The runtime classifier is a deterministic Python callable so the notebook is reproducible without ONNX / sklearn deps. In production you'd register any callable matching the list[dict] -> list[float] contract.
1) Setup¶
Open a temporary Uni and declare the schema for AI4I Equipment nodes (all 14 sensor / failure-mode properties), Component sub-parts (with health), and the UPSTREAM_OF topology edge.
import csv
import tempfile
import shutil
from pathlib import Path
import uni_db
WORK_DIR = Path(tempfile.mkdtemp(prefix='uni_locy_pdm_'))
DB_DIR = WORK_DIR / 'db'
db = uni_db.Uni.open(str(DB_DIR))
(db.schema()
.label('Equipment')
.property('udi', 'string')
.property('product_id', 'string')
.property('type', 'string')
.property('air_temp_k', 'float')
.property('process_temp_k', 'float')
.property('rotational_speed_rpm', 'float')

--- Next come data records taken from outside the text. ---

(** X7. The existence check makes exactly one call when it returns, a
    query that is no drop, create or truncate (and no commit). For a
    db_type outside the six dialects it raises [NotImplementedError], and
    for oracle and snowflake without a schema an attribute error, in both
    cases before any call and with the world unchanged. *)
Theorem table_exists_queries_once (self : DBHandler) (table_name : string)
    (w : World DB) :
  (forall present w',
      table_exists drv lib self table_name w = (Ok present, w') ->
      exists query,
        kind_of (Execute query) = OtherCall /\ log w' = log w ++ [Execute query]) /\
  (db_type self ∉ supported_dialects ->
   table_exists drv lib self table_name w =
   (Raise (NotImplementedError
             ("Table check not implemented for " +:+ db_type self)), w)) /\
  (db_type self ∈ ["oracle"; "snowflake"] -> schema self = None ->
   table_exists drv lib self table_name w = (Raise (AttributeError "upper"), w)).
Proof.
  split; [| split].
  - intros present w'. apply table_exists_log.
  - intros Hnot. unfold table_exists. cbn zeta.
    rewrite !(eqb_not_listed (db_type self) _ supported_dialects Hnot)
      by (unfold supported_dialects; set_solver).
    reflexivity.
  - intros Hin Hschema. unfold table_exists, schema_upper. cbn zeta.
    rewrite Hschema.
    repeat rewrite elem_of_cons in Hin. rewrite elem_of_nil in Hin.
    destruct Hin as [-> | [-> | []]]; reflexivity.
Qed.

Lemma append_inj_l (p a b : string) : p +:+ a = p +:+ b -> a = b.
Proof.
  induction p as [| c p IH]; [done |].
  rewrite !append_cons. intros [= H]. by apply IH.
Qed.

Lemma append_inj_r (a b q : string) : a +:+ q = b +:+ q -> a = b.
Proof.
  revert b. induction a as [| c a IH]; intros b H.
  - apply (f_equal String.length) in H. rewrite !length_append in H.
    destruct b; [done | cbn in H; lia].
  - destruct b as [| d b].
    + apply (f_equal String.length) in H.
      rewrite !length_append in H. cbn in H. lia.
    + rewrite !append_cons in H. injection H as -> H. f_equal. by apply IH.
Qed.

(** X8. The qualified name determines the table name: for one handler,
    two table names with the same qualified name are the same name, so two
    different tables never share the name used in the statements. *)
Theorem format_table_name_injective (self : DBHandler) (a b : string) :
  format_table_name self a = format_table_name self b -> a = b.
Proof.
  unfold format_table_name.
  destruct (truthy_opt (schema self)); intros H.
  - do 5 (apply append_inj_l in H). by apply append_inj_r in H.
  - apply append_inj_l in H. by apply append_inj_r in H.
Qed.

End HandlerFacts.

Lemma table_exists_queries_once_witness :
  LoadExcel.table_exists accepting_driver plain_library sqlite_handler "Sales" fresh_world
  = (Raise (NotImplementedError "Table check not implemented for sqlite"),
     fresh_world).
Proof.
  apply (proj1 (proj2 (table_exists_queries_once accepting_driver plain_library
                         sqlite_handler "Sales" fresh_world))).
  unfold supported_dialects. cbn [LoadExcel.db_type sqlite_handler].
  rewrite !elem_of_cons, elem_of_nil.
  intros [H | [H | [H | [H | [H | [H | []]]]]]]; discriminate.
Defined.

Lemma format_table_name_injective_witness :
  LoadExcel.table_name_of "Q1 Sales" = LoadExcel.table_name_of " Q1 Sales ".
Proof.
  apply (format_table_name_injective (postgres_handler true true)). reflexivity.
Defined.

(** ** How the columns are rewritten before loading *)

Section Coercion.

Import LoadExcel.

Context (lib : Library).

(** [upper] leaves the SQL types of the six dialects as they are: they
    are written in capitals. *)
Definition upper_keeps_types : Prop :=
  forall sql_types key sql_type,
    sql_types ∈ dialect_maps -> sql_types !! key = Some sql_type ->
    upper lib sql_type = sql_type.

Lemma coerce_column_text (sql_types : gmap string string) (col : Series)
    (text_type : string) :
  upper_keeps_types -> sql_types ∈ dialect_maps ->
  sql_types !! "object" = Some text_type ->
  infer_sql_type col sql_types = text_type ->
  coerce_column lib sql_types col = apply_str lib col.
Proof.
  intros Hupper Hin Hobject Hinfer. unfold coerce_column. cbn zeta.
  rewrite Hinfer, (Hupper sql_types "object" text_type Hin Hobject).
  revert Hobject. clear -Hin. unfold dialect_maps in Hin.
  repeat rewrite elem_of_cons in Hin. rewrite elem_of_nil in Hin.
  destruct Hin as [-> | [-> | [-> | [-> | [-> | [-> | []]]]]]];
    intros [= <-]; reflexivity.
Qed.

.property('torque_nm', 'float')
.property('tool_wear_min', 'float')
.property('actual_failed', 'bool')
.property('twf_label', 'int')
.property('hdf_label', 'int')
.property('pwf_label', 'int')
.property('osf_label', 'int')
.property('rnf_label', 'int')
.done()
.label('Component')
.property('part_id', 'string')
.property('equipment_id', 'string')
.property('health', 'float')
.done()
.apply())
print(f'DB at {DB_DIR}')
DB at /tmp/uni_locy_pdm_8p8syvsg/db
2) Load Vendored AI4I 2020 Data¶
Real sensor rows are vendored by website/scripts/prepare_predictive_maintenance_notebook_data.py (stratified 30 failed + 30 healthy from AI4I 2020). The process-line topology and per-equipment component health are synthesised and marked as such in the data manifest.
def _find_data_dir():
rel = 'website/docs/examples/data/locy_predictive_maintenance'
cur = Path.cwd().resolve()
for parent in (cur, *cur.parents):
candidate = parent / rel
if candidate.exists():
return candidate
raise AssertionError(
f'Data directory not found from {cur}. '
f'Run `python website/scripts/prepare_predictive_maintenance_notebook_data.py` first.'
)
DATA_DIR = _find_data_dir()
def _read_csv(name):
with open(DATA_DIR / name, encoding='utf-8') as f:
return list(csv.DictReader(f))
EQUIPMENT_ROWS = _read_csv('ai4i_equipment.csv')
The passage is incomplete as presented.